:: PROBLEM REQUIREMENTS ::
Copy the lines of the entries exactly, from the opening one to the one holding "ReqSetbit | ReqSetex", and leave out everything after.

:: MATERIALS PROVIDED ::
(* ===== verification/Commands.v ===== *)
(** * Commands

    [core/codec/commands.go]: the request and response types of the proxy, the
    tables between names and types, the arity table, and the lookup that the
    request decoder uses.  The constants keep the order of the source, which
    [Command_code] records: the routing code compares commands with
    [ReqWriteCmdStart] to tell reads from writes. *)

From S2P Require Import Prelude.

Inductive Command : Set :=
  | UNKNOWN | ReqExists | ReqTtl | ReqPttl | ReqType | ReqDump | ReqBitcount | ReqGet
  | ReqGetbit | ReqGetrange | ReqMget | ReqStrlen | ReqHexists | ReqHget | ReqHgetall
  | ReqHkeys | ReqHlen | ReqHmget | ReqHscan | ReqHvals | ReqLindex | ReqLlen | ReqLrange
  | ReqSrandmember | ReqSscan | ReqSdiff | ReqSinter | ReqScard | ReqSismember | ReqSmembers
  | ReqZcard | ReqZcount | ReqZlexcount | ReqZrange | ReqZrangebylex | ReqZrangebyscore
  | ReqZrank | ReqZrevrange | ReqZrevrangebyscore | ReqZrevrank | ReqZscore | ReqZscan
  | ReqWriteCmdStart | ReqDel | ReqExpire | ReqExpireat | ReqPexpire | ReqPexpireat
  | ReqPersist | ReqSort | ReqAppend | ReqDecr | ReqDecrby | ReqGetset | ReqIncr | ReqIncrby
  | ReqIncrbyfloat | ReqMset | ReqPsetex | ReqRestore | ReqSet | ReqSetbit | ReqSetex
  | ReqSetnx | ReqSetrange | ReqSunion | ReqHdel | ReqHincrby | ReqHincrbyfloat | ReqHmset
  | ReqHset | ReqHsetnx | ReqLinsert | ReqLpop | ReqLpush | ReqLpushx | ReqLrem | ReqLset
  | ReqLtrim | ReqRpop | ReqRpoplpush | ReqRpush | ReqRpushx | ReqPfadd | ReqPfcount
  | ReqPfmerge | ReqSadd | ReqSdiffstore | ReqSinterstore | ReqSmove | ReqSpop | ReqSrem
  | ReqSunionstore | ReqZadd | ReqZincrby | ReqZinterstore | ReqZrem | ReqZremrangebyrank
  | ReqZremrangebylex | ReqZremrangebyscore | ReqZunionstore | ReqEval | ReqEvalsha | ReqPing
  | ReqQuit | ReqAuth | ReqTooLarge | ReqWrongArgumentsNumber | RspTooLarge | RspStatus | RspOk
  | RspPong | RspError | RspNeedAuth | RspNeedNtAuth | RspAuthFailed | RspInteger | RspBulk
  | RspMultibulk | RspAsk | RspMoved | Sentinel.

(** The value [iota] gives each constant. *)
Definition Command_code (c : Command) : Z :=
  match c with
  | UNKNOWN => 0 | ReqExists => 1 | ReqTtl => 2 | ReqPttl => 3 | ReqType => 4 | ReqDump => 5
  | ReqBitcount => 6 | ReqGet => 7 | ReqGetbit => 8 | ReqGetrange => 9 | ReqMget => 10
  | ReqStrlen => 11 | ReqHexists => 12 | ReqHget => 13 | ReqHgetall => 14 | ReqHkeys => 15
  | ReqHlen => 16 | ReqHmget => 17 | ReqHscan => 18 | ReqHvals => 19 | ReqLindex => 20
  | ReqLlen => 21 | ReqLrange => 22 | ReqSrandmember => 23 | ReqSscan => 24 | ReqSdiff => 25
  | ReqSinter => 26 | ReqScard => 27 | ReqSismember => 28 | ReqSmembers => 29 | ReqZcard => 30
  | ReqZcount => 31 | ReqZlexcount => 32 | ReqZrange => 33 | ReqZrangebylex => 34
  | ReqZrangebyscore => 35 | ReqZrank => 36 | ReqZrevrange => 37 | ReqZrevrangebyscore => 38
  | ReqZrevrank => 39 | ReqZscore => 40 | ReqZscan => 41 | ReqWriteCmdStart => 42
  | ReqDel => 43 | ReqExpire => 44 | ReqExpireat => 45 | ReqPexpire => 46 | ReqPexpireat => 47
  | ReqPersist => 48 | ReqSort => 49 | ReqAppend => 50 | ReqDecr => 51 | ReqDecrby => 52
  | ReqGetset => 53 | ReqIncr => 54 | ReqIncrby => 55 | ReqIncrbyfloat => 56 | ReqMset => 57
  | ReqPsetex => 58 | ReqRestore => 59 | ReqSet => 60 | ReqSetbit => 61 | ReqSetex => 62
  | ReqSetnx => 63 | ReqSetrange => 64 | ReqSunion => 65 | ReqHdel => 66 | ReqHincrby => 67
  | ReqHincrbyfloat => 68 | ReqHmset => 69 | ReqHset => 70 | ReqHsetnx => 71 | ReqLinsert => 72
  | ReqLpop => 73 | ReqLpush => 74 | ReqLpushx => 75 | ReqLrem => 76 | ReqLset => 77
  | ReqLtrim => 78 | ReqRpop => 79 | ReqRpoplpush => 80 | ReqRpush => 81 | ReqRpushx => 82
  | ReqPfadd => 83 | ReqPfcount => 84 | ReqPfmerge => 85 | ReqSadd => 86 | ReqSdiffstore => 87
  | ReqSinterstore => 88 | ReqSmove => 89 | ReqSpop => 90 | ReqSrem => 91
  | ReqSunionstore => 92 | ReqZadd => 93 | ReqZincrby => 94 | ReqZinterstore => 95
  | ReqZrem => 96 | ReqZremrangebyrank => 97 | ReqZremrangebylex => 98
  | ReqZremrangebyscore => 99 | ReqZunionstore => 100 | ReqEval => 101 | ReqEvalsha => 102
  | ReqPing => 103 | ReqQuit => 104 | ReqAuth => 105 | ReqTooLarge => 106
  | ReqWrongArgumentsNumber => 107 | RspTooLarge => 108 | RspStatus => 109 | RspOk => 110
  | RspPong => 111 | RspError => 112 | RspNeedAuth => 113 | RspNeedNtAuth => 114
  | RspAuthFailed => 115 | RspInteger => 116 | RspBulk => 117 | RspMultibulk => 118
  | RspAsk => 119 | RspMoved => 120 | Sentinel => 121
  end.

Inductive NArgs : Set := Nargsz | Nargs0 | Nargs1 | Nargs2 | Nargs3 | NargsInf | NargsEvenInf.

(** [int(nargs)]. *)
Definition NArgs_int (a : NArgs) : Z :=
  match a with
  | Nargsz => 0 | Nargs0 => 1 | Nargs1 => 2 | Nargs2 => 3 | Nargs3 => 4
  | NargsInf => -1 | NargsEvenInf => -2
  end.

Definition CommandType2Str : list (Command * bytes) := [
  (ReqExists, str "exists"); (ReqTtl, str "ttl"); (ReqPttl, str "pttl"); (ReqType, str "type");
  (ReqDump, str "dump"); (ReqBitcount, str "bitcount"); (ReqGet, str "get");
  (ReqGetbit, str "getbit"); (ReqGetrange, str "getrange"); (ReqMget, str "mget");
  (ReqStrlen, str "strlen"); (ReqHexists, str "hexists"); (ReqHget, str "hget");
  (ReqHgetall, str "hgetall"); (ReqHkeys, str "hkeys"); (ReqHlen, str "hlen");
  (ReqHmget, str "hmget"); (ReqHscan, str "hscan"); (ReqHvals, str "hvals");
  (ReqLindex, str "lindex"); (ReqLlen, str "llen"); (ReqLrange, str "lrange");
  (ReqSrandmember, str "srandmember"); (ReqSscan, str "sscan"); (ReqSdiff, str "sdiff");
  (ReqSinter, str "sinter"); (ReqScard, str "scard"); (ReqSismember, str "sismember");
  (ReqSmembers, str "smembers"); (ReqZcard, str "zcard"); (ReqZcount, str "zcount");
  (ReqZlexcount, str "zlexcount"); (ReqZrange, str "zrange");
  (ReqZrangebylex, str "zrangebylex"); (ReqZrangebyscore, str "zrangebyscore");
  (ReqZrank, str "zrank"); (ReqZrevrange, str "zrevrange");
  (ReqZrevrangebyscore, str "zrevrangebyscore"); (ReqZrevrank, str "zrevrank");
  (ReqZscore, str "zscore"); (ReqZscan, str "zscan"); (ReqDel, str "del");
  (ReqExpire, str "expire"); (ReqExpireat, str "expireat"); (ReqPexpire, str "pexpire");
  (ReqPexpireat, str "pexpireat"); (ReqPersist, str "persist"); (ReqSort, str "sort");
  (ReqAppend, str "append"); (ReqDecr, str "decr"); (ReqDecrby, str "decrby");
  (ReqGetset, str "getset"); (ReqIncr, str "incr"); (ReqIncrby, str "incrby");
  (ReqIncrbyfloat, str "incrbyfloat"); (ReqMset, str "mset"); (ReqPsetex, str "psetex");
  (ReqRestore, str "restore"); (ReqSet, str "set"); (ReqSetbit, str "setbit");
  (ReqSetex, str "setex"); (ReqSetnx, str "setnx"); (ReqSetrange, str "setrange");
  (ReqSunion, str "sunion"); (ReqHdel, str "hdel"); (ReqHincrby, str "hincrby");
  (ReqHincrbyfloat, str "hincrbyfloat"); (ReqHmset, str "hmset"); (ReqHset, str "hset");
  (ReqHsetnx, str "hsetnx"); (ReqLinsert, str "linsert"); (ReqLpop, str "lpop");
  (ReqLpush, str "lpush"); (ReqLpushx, str "lpushx"); (ReqLrem, str "lrem");
  (ReqLset, str "lset"); (ReqLtrim, str "ltrim"); (ReqRpop, str "rpop");
  (ReqRpoplpush, str "rpoplpush"); (ReqRpush, str "rpush"); (ReqRpushx, str "rpushx");
  (ReqPfadd, str "pfadd"); (ReqPfcount, str "pfcount"); (ReqPfmerge, str "pfmerge");
  (ReqSadd, str "sadd"); (ReqSdiffstore, str "sdiffstore");
  (ReqSinterstore, str "sinterstore"); (ReqSmove, str "smove"); (ReqSpop, str "spop");
  (ReqSrem, str "srem"); (ReqSunionstore, str "sunionstore"); (ReqZadd, str "zadd");
  (ReqZincrby, str "zincrby"); (ReqZinterstore, str "zinterstore"); (ReqZrem, str "zrem");
  (ReqZremrangebyrank, str "zremrangebyrank"); (ReqZremrangebylex, str "zremrangebylex");
  (ReqZremrangebyscore, str "zremrangebyscore"); (ReqZunionstore, str "zunionstore");
  (ReqEval, str "eval"); (ReqEvalsha, str "evalsha"); (ReqPing, str "ping");
  (ReqQuit, str "quit"); (ReqAuth, str "auth")].

Definition CommandStr2Type : list (bytes * Command) := [
  (str "exists", ReqExists); (str "ttl", ReqTtl); (str "pttl", ReqPttl); (str "type", ReqType);
  (str "dump", ReqDump); (str "bitcount", ReqBitcount); (str "get", ReqGet);
  (str "getbit", ReqGetbit); (str "getrange", ReqGetrange); (str "mget", ReqMget);
  (str "strlen", ReqStrlen); (str "hexists", ReqHexists); (str "hget", ReqHget);
  (str "hgetall", ReqHgetall); (str "hkeys", ReqHkeys); (str "hlen", ReqHlen);
  (str "hmget", ReqHmget); (str "hscan", ReqHscan); (str "hvals", ReqHvals);
  (str "lindex", ReqLindex); (str "llen", ReqLlen); (str "lrange", ReqLrange);
  (str "srandmember", ReqSrandmember); (str "sscan", ReqSscan); (str "sdiff", ReqSdiff);
  (str "sinter", ReqSinter); (str "scard", ReqScard); (str "sismember", ReqSismember);
  (str "smembers", ReqSmembers); (str "zcard", ReqZcard); (str "zcount", ReqZcount);
  (str "zlexcount", ReqZlexcount); (str "zrange", ReqZrange);
  (str "zrangebylex", ReqZrangebylex); (str "zrangebyscore", ReqZrangebyscore);
  (str "zrank", ReqZrank); (str "zrevrange", ReqZrevrange);
  (str "zrevrangebyscore", ReqZrevrangebyscore); (str "zrevrank", ReqZrevrank);
  (str "zscore", ReqZscore); (str "zscan", ReqZscan); (str "del", ReqDel);
  (str "expire", ReqExpire); (str "expireat", ReqExpireat); (str "pexpire", ReqPexpire);
  (str "pexpireat", ReqPexpireat); (str "persist", ReqPersist); (str "sort", ReqSort);
  (str "append", ReqAppend); (str "decr", ReqDecr); (str "decrby", ReqDecrby);
  (str "getset", ReqGetset); (str "incr", ReqIncr); (str "incrby", ReqIncrby);
  (str "incrbyfloat", ReqIncrbyfloat); (str "mset", ReqMset); (str "psetex", ReqPsetex);
  (str "restore", ReqRestore); (str "set", ReqSet); (str "setbit", ReqSetbit);
  (str "setex", ReqSetex); (str "setnx", ReqSetnx); (str "setrange", ReqSetrange);
  (str "sunion", ReqSunion); (str "hdel", ReqHdel); (str "hincrby", ReqHincrby);
  (str "hincrbyfloat", ReqHincrbyfloat); (str "hmset", ReqHmset); (str "hset", ReqHset);
  (str "hsetnx", ReqHsetnx); (str "linsert", ReqLinsert); (str "lpop", ReqLpop);
  (str "lpush", ReqLpush); (str "lpushx", ReqLpushx); (str "lrem", ReqLrem);
  (str "lset", ReqLset); (str "ltrim", ReqLtrim); (str "rpop", ReqRpop);
  (str "rpoplpush", ReqRpoplpush); (str "rpush", ReqRpush); (str "rpushx", ReqRpushx);
  (str "pfadd", ReqPfadd); (str "pfcount", ReqPfcount); (str "pfmerge", ReqPfmerge);
  (str "sadd", ReqSadd); (str "sdiffstore", ReqSdiffstore);
  (str "sinterstore", ReqSinterstore); (str "smove", ReqSmove); (str "spop", ReqSpop);
  (str "srem", ReqSrem); (str "sunionstore", ReqSunionstore); (str "zadd", ReqZadd);
  (str "zincrby", ReqZincrby); (str "zinterstore", ReqZinterstore); (str "zrem", ReqZrem);
  (str "zremrangebyrank", ReqZremrangebyrank); (str "zremrangebylex", ReqZremrangebylex);
  (str "zremrangebyscore", ReqZremrangebyscore); (str "zunionstore", ReqZunionstore);
  (str "eval", ReqEval); (str "evalsha", ReqEvalsha); (str "ping", ReqPing);
  (str "quit", ReqQuit); (str "auth", ReqAuth)].

Definition CommandType2ArgsNumber : list (Command * NArgs) := [
  (ReqPing, Nargsz); (ReqQuit, Nargsz); (ReqExists, Nargs0); (ReqTtl, Nargs0);
  (ReqPttl, Nargs0); (ReqType, Nargs0); (ReqDump, Nargs0); (ReqGet, Nargs0);
  (ReqStrlen, Nargs0); (ReqHgetall, Nargs0); (ReqHkeys, Nargs0); (ReqHlen, Nargs0);
  (ReqSmembers, Nargs0); (ReqZcard, Nargs0); (ReqLlen, Nargs0); (ReqScard, Nargs0);
  (ReqHvals, Nargs0); (ReqPfcount, Nargs0); (ReqSpop, Nargs0); (ReqAuth, Nargs0);
  (ReqRpop, Nargs0); (ReqPersist, Nargs0); (ReqDecr, Nargs0); (ReqIncr, Nargs0);
  (ReqLpop, Nargs0); (ReqRpoplpush, Nargs1); (ReqRpushx, Nargs1); (ReqGetbit, Nargs1);
  (ReqHexists, Nargs1); (ReqHget, Nargs1); (ReqLindex, Nargs1); (ReqSismember, Nargs1);
  (ReqExpire, Nargs1); (ReqZrank, Nargs1); (ReqZrevrank, Nargs1); (ReqZscore, Nargs1);
  (ReqExpireat, Nargs1); (ReqPexpire, Nargs1); (ReqPexpireat, Nargs1); (ReqAppend, Nargs1);
  (ReqDecrby, Nargs1); (ReqGetset, Nargs1); (ReqIncrby, Nargs1); (ReqIncrbyfloat, Nargs1);
  (ReqSetnx, Nargs1); (ReqLpushx, Nargs1); (ReqGetrange, Nargs2); (ReqLrange, Nargs2);
  (ReqZcount, Nargs2); (ReqZlexcount, Nargs2); (ReqPsetex, Nargs2); (ReqRestore, Nargs2);
  (ReqSetbit, Nargs2); (ReqSetex, Nargs2); (ReqSetrange, Nargs2); (ReqHincrby, Nargs2);
  (ReqHincrbyfloat, Nargs2); (ReqHset, Nargs2); (ReqHsetnx, Nargs2); (ReqLrem, Nargs2);
  (ReqLset, Nargs2); (ReqLtrim, Nargs2); (ReqSmove, Nargs2); (ReqZincrby, Nargs2);
  (ReqZremrangebyrank, Nargs2); (ReqZremrangebylex, Nargs2); (ReqZremrangebyscore, Nargs2);
  (ReqLinsert, Nargs3); (ReqSet, NargsInf); (ReqHmset, NargsInf); (ReqLpush, NargsInf);
  (ReqSunion, NargsInf); (ReqHdel, NargsInf); (ReqPfmerge, NargsInf); (ReqRpush, NargsInf);
  (ReqPfadd, NargsInf); (ReqSadd, NargsInf); (ReqSdiffstore, NargsInf);
  (ReqSinterstore, NargsInf); (ReqSrem, NargsInf); (ReqSunionstore, NargsInf);
  (ReqZadd, NargsInf); (ReqZinterstore, NargsInf); (ReqZrem, NargsInf);
  (ReqBitcount, NargsInf); (ReqZunionstore, NargsInf); (ReqEval, NargsInf);
  (ReqEvalsha, NargsInf); (ReqMget, NargsInf); (ReqHmget, NargsInf); (ReqHscan, NargsInf);
  (ReqSrandmember, NargsInf); (ReqSscan, NargsInf); (ReqSdiff, NargsInf);
  (ReqSinter, NargsInf); (ReqZrange, NargsInf); (ReqZrangebylex, NargsInf);
  (ReqZrangebyscore, NargsInf); (ReqZrevrange, NargsInf); (ReqZrevrangebyscore, NargsInf);
  (ReqZscan, NargsInf); (ReqDel, NargsInf); (ReqSort, NargsInf); (ReqMset, NargsEvenInf)].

:: RESPONSE BELOW ::
(* ===== verification/Commands.v ===== *)
(** * Commands

    [core/codec/commands.go]: the request and response types of the proxy, the
    tables between names and types, the arity table, and the lookup that the
    request decoder uses.  The constants keep the order of the source, which
    [Command_code] records: the routing code compares commands with
    [ReqWriteCmdStart] to tell reads from writes. *)

From S2P Require Import Prelude.

Inductive Command : Set :=
  | UNKNOWN | ReqExists | ReqTtl | ReqPttl | ReqType | ReqDump | ReqBitcount | ReqGet
  | ReqGetbit | ReqGetrange | ReqMget | ReqStrlen | ReqHexists | ReqHget | ReqHgetall
  | ReqHkeys | ReqHlen | ReqHmget | ReqHscan | ReqHvals | ReqLindex | ReqLlen | ReqLrange
  | ReqSrandmember | ReqSscan | ReqSdiff | ReqSinter | ReqScard | ReqSismember | ReqSmembers
  | ReqZcard | ReqZcount | ReqZlexcount | ReqZrange | ReqZrangebylex | ReqZrangebyscore
  | ReqZrank | ReqZrevrange | ReqZrevrangebyscore | ReqZrevrank | ReqZscore | ReqZscan
  | ReqWriteCmdStart | ReqDel | ReqExpire | ReqExpireat | ReqPexpire | ReqPexpireat
  | ReqPersist | ReqSort | ReqAppend | ReqDecr | ReqDecrby | ReqGetset | ReqIncr | ReqIncrby
  | ReqIncrbyfloat | ReqMset | ReqPsetex | ReqRestore | ReqSet | ReqSetbit | ReqSetex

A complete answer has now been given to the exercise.